Incorporating Rich Social Interactions Into MDPs
This work addresses the challenge of incorporating complex social behaviors into robotics, which is crucial for developing more human-like autonomous agents, though it appears incremental as it builds on existing MDP frameworks.
The authors tackled the problem of enabling robots to engage in rich social interactions by formalizing a theory from microsociology and economics into an extended Social MDP, resulting in a robotic agent capable of zero-shot execution of social interactions in new environments with judgments closely aligning with human assessments.

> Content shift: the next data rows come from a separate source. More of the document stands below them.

Section live.
(** the cadence, [None] when nobody tells; the metrics store; the rows of the
    three statements, those that could be read *)
Context (PollInterval : option Duration) (Query : string -> list VMSeries + Err).
Context (linkRows : list (string * (option string * option string))) (alertRows : list (string * Z)) (wanRows : list string -> list (string * Z)).

Definition wanCapacities (def : MapDef) : gmap string float64 :=
  let ids := wanIDs def in
  if bool_decide (ids = []) then ∅ else foldl (fun m row => <[row.1 := float_of row.2]> m) ∅ (wanRows ids).

Definition liveQuery (expr : string) : gmap key float64 + Err :=
  match Query expr with inl ss => inl (byInterface ss) | inr e => inr (kindError KindTransient (ErrWrap "live query" e)) end.

Definition rateExpr (metric : string) : string :=
  let '(rw, carry) := windows PollInterval in
  "last_over_time((rate(" +:+ metric +:+ "[" +:+ dur rw +:+ "]) * 8)[" +:+ dur carry +:+ ":" +:+ dur rw +:+ "])".
Definition overExpr (fn metric : string) : string := fn +:+ "(" +:+ metric +:+ "[" +:+ dur (snd (windows PollInterval)) +:+ "])".

(** The five queries, in order; the first that fails ends it. *)
Fixpoint liveQueries (exprs : list string) : list (gmap key float64) + Err :=
  match exprs with
  | [] => inl []
  | expr :: exprs =>
      match liveQuery expr with
      | inr e => inr e
      | inl m => match liveQueries exprs with inl ms => inl (m :: ms) | inr e => inr e end
      end
  end.
Definition liveExprs : list string :=
  [rateExpr "netinv_if_in_octets_total"; rateExpr "netinv_if_out_octets_total"; overExpr "last_over_time" "netinv_if_speed_bps";
   overExpr "last_over_time" "netinv_if_oper_status"; overExpr "tlast_over_time" "netinv_if_in_octets_total"].

Definition readingsOf (def : MapDef) (ms : list (gmap key float64)) : readings :=
  let m := fun i => default ∅ (ms !! i) in
  mkReadings (m 0%nat) (m 1%nat) (m 2%nat) (m 3%nat) (m 4%nat) (indexRows linkRows)
    (match Query "netinv_icmp_up" with inl ss => byDevice ss | inr _ => ∅ end) (severityRows alertRows) (wanCapacities def).

(** [Live]: what the cache holds is served as it is. *)
Definition Live (cached : option LiveData) (load : MapDef + Err) (now : Time) : LiveData + Err :=
  match cached with
  | Some data => inl data
  | None =>
      match load with
      | inr e => inr e
      | inl def =>
          match liveQueries liveExprs with
          | inr e => inr e
          | inl ms =>
              let r := readingsOf def ms in
              inl (mkLiveData now (map (fun n => mkNodeLive (n_ID n) (nodeState r n)) (d_Nodes def))
                     (map (linkLive r now (staleAfter PollInterval)) (d_Links def)))
          end
      end
  end.
End live.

Much of what we do as humans is engage socially with other agents, a skill that robots must also eventually possess. We demonstrate that a rich theory of social interactions originating from microsociology and economics can be formalized by extending a nested MDP where agents reason about arbitrary functions of each other's hidden rewards. This extended Social MDP allows us to encode the five basic interactions that underlie microsociology: cooperation, conflict, coercion, competition, and exchange. The result is a robotic agent capable of executing social interactions zero-shot in new environments; like humans it can engage socially in novel ways even without a single example of that social interaction. Moreover, the judgments of these Social MDPs align closely with those of humans when considering which social interaction is taking place in an environment. This method both sheds light on the nature of social interactions, by providing concrete mathematical definitions, and brings rich social interactions into a mathematical framework that has proven to be natural for robotics, MDPs.